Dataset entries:
--- START ---

Lemma parse_failure_escapes_chat_witness :
  (chat globals (agent 10) "Q" None (world [shapeless])).1
  = Raise (ValueError "Could not parse output").
Proof.
  erewrite (parse_failure_escapes_chat globals (agent 10) "Q" None (world [shapeless])).
  - reflexivity.
  - apply reaches_here.
  - vm_compute. reflexivity.
  - vm_compute. reflexivity.
  - vm_compute. reflexivity.
Defined.

Lemma final_answer_ends_turn_witness :
  (chat globals (agent 10) "Q" None (world [final_answer; to_query_tool])).1
  = Ok (mkAgentChatResponse "Paris").
Proof.
  erewrite (final_answer_ends_turn globals (agent 10) "Q" None
              (world [final_answer; to_query_tool])).
  2: apply reaches_here.
  2: vm_compute; reflexivity.
  2: vm_compute; reflexivity.
  2: vm_compute; reflexivity.
  vm_compute. reflexivity.
Defined.

Lemma dispatch_appends_tool_output_witness :
  (chat_round globals (agent 10) "Q" [] (world [to_query_tool])).1
  = Ok ([ActionReasoningStep "Thought: I need the tool." "query_tool"
           [("input", PyStr "Answer in detail: Q")];
         ObservationReasoningStep "Paris is the capital of France."], false).
Proof.
  erewrite (dispatch_appends_tool_output globals (agent 10) "Q" [] (world [to_query_tool])).
  2-7: vm_compute; reflexivity.
  reflexivity.
Defined.

Lemma observations_are_tool_outputs_witness :
  exists trace w',
    chat_loop globals (agent 10) "Q" 10 [] (world [to_query_tool; to_query_tool; final_answer])
    = (Ok trace, w')
    /\ observations trace = ["Paris is the capital of France."; "Paris is the capital of France."]
    /\ observations trace = event_outputs (effects w').
Proof.
  eexists _, _. split; [vm_compute; reflexivity|]. split; [reflexivity|].
  edestruct (observations_are_tool_outputs globals (agent 10) "Q"
               (world [to_query_tool; to_query_tool; final_answer])) as (d & E & O).
  - apply sample_parser_contract.
  - vm_compute. reflexivity.
  - cbn [snd]. rewrite E. exact O.
Defined.

Lemma one_backend_call_per_parsed_step_witness :
  exists trace w',
    chat_loop globals (agent 10) "Q" 10 [] (world [to_query_tool; to_query_tool; final_answer])
    = (Ok trace, w')
    /\ parsed_steps trace = 3
    /\ llm_calls (effects w') = parsed_steps trace.
Proof.
  eexists _, _. split; [vm_compute; reflexivity|]. split; [reflexivity|].
  edestruct (one_backend_call_per_parsed_step globals (agent 10) "Q"
               (world [to_query_tool; to_query_tool; final_answer])) as (d & E & C).
  - apply sample_parser_contract.
  - vm_compute. reflexivity.
  - cbn [snd]. rewrite E. exact C.
Defined.

Lemma action_input_part_to_end_witness :
  action_input_part to_query_tool = Ok (dq "{'input': 'capital of France'}").
Proof.
  pose proof (action_input_part_to_end "Thought: I need the tool. Action: query_tool "
                (dq " {'input': 'capital of France'}")) as H.
  apply H.
  - apply no_match_before_check. vm_compute. reflexivity.
  - vm_compute. reflexivity.
Defined.

Lemma action_input_part_to_next_marker_witness :
  action_input_part marker_twice = Ok "{}".
Proof.
  pose proof (action_input_part_to_next_marker "Thought: go. Action: query_tool "
                " {} " " ignored") as H.
  apply H.
  - apply no_match_before_check. vm_compute. reflexivity.
  - apply no_match_before_check. vm_compute. reflexivity.
Defined.

(** * The index functions at work *)

Lemma load_index_empty_directory_witness :
  load_index_from_disk (index_env [] "no index") [] = (Raises IndexError, [], []).
Proof.
  apply (load_index_empty_directory (index_env [] "no index") []). reflexivity.
Defined.

Lemma load_index_raises_only_witness :
  load_index_from_disk (index_env [] "no index") [] = (Raises IndexError, [], [])
  /\ (listdir (index_env [] "no index") [] = Raise IndexError
      \/ (listdir (index_env [] "no index") [] = Ok [] /\ IndexError = IndexError)
      \/ (exists persist_dir e1 s1,
            latest_persist_dir (index_env [] "no index") [] = Ok persist_dir
            /\ load_from_vector_store (index_env [] "no index") [] = (Raise e1, s1)
            /\ str_contains "No existing llama_index.vector_stores.simple"
                 (exc_str (index_env [] "no index") e1) = true
            /\ (write_stub (index_env [] "no index") (persist_dir +:+ "/vector_store.json") s1).1
               = Raise IndexError)).
Proof.
  split; [reflexivity|].
  apply (load_index_raises_only (index_env [] "no index") [] IndexError [] []). reflexivity.
Defined.

Lemma load_index_returns_none_witness :
  load_index_from_disk (index_env [second_index; first_index] "connection refused") []
  = (Returns None, [],
     [LogInfo ("LOADING INDEX " +:+ ("index/" +:+ second_index) +:+ " FROM DISK");
      LogError (ValueError "connection refused")]).
Proof.
  apply (load_index_returns_none (index_env [second_index; first_index] "connection refused")
           [] ("index/" +:+ second_index) (ValueError "connection refused") []);
    vm_compute; reflexivity.
Defined.

Lemma latest_persist_dir_greatest_witness :
  exists names latest,
    listdir (index_env [second_index; first_index] "") [] = Ok names
    /\ "index/" +:+ second_index = "index/" +:+ latest
    /\ In latest names
    /\ forall n, In n names -> String.leb n latest = true.
Proof.
  apply (latest_persist_dir_greatest (index_env [second_index; first_index] "") []).
  vm_compute. reflexivity.
Defined.

Lemma later_index_has_greater_name_witness :
  String.ltb (persist_name (mkDateTime 2023 9 30 23 59) "text-embedding-ada-002" "700" "10")
             (persist_name (mkDateTime 2023 10 1 0 0) "bge-small-en" "700" "10") = true.
Proof.
  apply later_index_has_greater_name.
  - unfold valid_date. cbn [year month day hour minute].
    repeat split; try lia; apply Nat.leb_le; vm_compute; reflexivity.
  - unfold valid_date. cbn [year month day hour minute].
    repeat split; try lia; apply Nat.leb_le; vm_compute; reflexivity.
  - unfold date_lt. cbn [year month day hour minute]. lia.
Defined.

Lemma latest_persist_dir_is_latest_minute_witness :
  latest_persist_dir (index_env [second_index; first_index] "") []
  = Ok ("index/" +:+ second_index).
Proof.
  apply (latest_persist_dir_is_latest_minute (index_env [second_index; first_index] "") []
           [second_index; first_index] (mkDateTime 2023 10 1 0 0) "bge-small-en" "700" "10").
  - reflexivity.
  - unfold valid_date. cbn [year month day hour minute].
    repeat split; try lia; apply Nat.leb_le; vm_compute; reflexivity.
  - left. reflexivity.
  - intros n [<-|[<-|[]]]; [left; reflexivity|].
    right. exists (mkDateTime 2023 9 30 23 59), "text-embedding-ada-002", "700", "10".
    split; [reflexivity|]. split.
    + unfold valid_date. cbn [year month day hour minute].
      repeat split; try lia; apply Nat.leb_le; vm_compute; reflexivity.
    + unfold date_lt. cbn [year month day hour minute]. lia.
Defined.

(** * The embedding of a node at work *)

Lemma oss_model_skips_token_counter_witness :
  (generate_node_embedding (embed_env "BAAI/bge-small-en") 40 (embed_world 0)).1 = Returns tt
  /\ (calls (generate_node_embedding (embed_env "BAAI/bge-small-en") 40 (embed_world 0)).2
      = [] ++ [GetContent]
      \/ exists content,
           calls (generate_node_embedding (embed_env "BAAI/bge-small-en") 40 (embed_world 0)).2
           = [] ++ [GetContent; GetTextEmbedding content]).
Proof.
  apply (oss_model_skips_token_counter (embed_env "BAAI/bge-small-en") 40 (embed_world 0)).
  vm_compute. reflexivity.
Defined.

Lemma progress_counter_stays_c_int_witness :
  (- 2 ^ 31
   <= progress_value
        (generate_node_embedding (embed_env "text-embedding-ada-002") 40
           (embed_world (2 ^ 31 - 1))).2
   < 2 ^ 31)%Z
  /\ (progress_value
        (generate_node_embedding (embed_env "text-embedding-ada-002") 40
           (embed_world (2 ^ 31 - 1))).2
      <> progress_value (embed_world (2 ^ 31 - 1)) ->
      progress_value (embed_world (2 ^ 31 - 1)) = (2 ^ 31 - 1)%Z ->
      progress_value
        (generate_node_embedding (embed_env "text-embedding-ada-002") 40
           (embed_world (2 ^ 31 - 1))).2
      = (- 2 ^ 31)%Z).
Proof.
  apply (progress_counter_stays_c_int (embed_env "text-embedding-ada-002") 40
           (embed_world (2 ^ 31 - 1))).
  cbn [progress_value embed_world]. lia.
Defined.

--- END ---

Your goal: Word for word, output the lines of the data from its first line through the line where "erewrite (final_answer_ends_turn globals" appears, and stop there.

Exercise solution:
Lemma parse_failure_escapes_chat_witness :
  (chat globals (agent 10) "Q" None (world [shapeless])).1
  = Raise (ValueError "Could not parse output").
Proof.
  erewrite (parse_failure_escapes_chat globals (agent 10) "Q" None (world [shapeless])).
  - reflexivity.
  - apply reaches_here.
  - vm_compute. reflexivity.
  - vm_compute. reflexivity.
  - vm_compute. reflexivity.
Defined.

Lemma final_answer_ends_turn_witness :
  (chat globals (agent 10) "Q" None (world [final_answer; to_query_tool])).1
  = Ok (mkAgentChatResponse "Paris").
Proof.
  erewrite (final_answer_ends_turn globals (agent 10) "Q" None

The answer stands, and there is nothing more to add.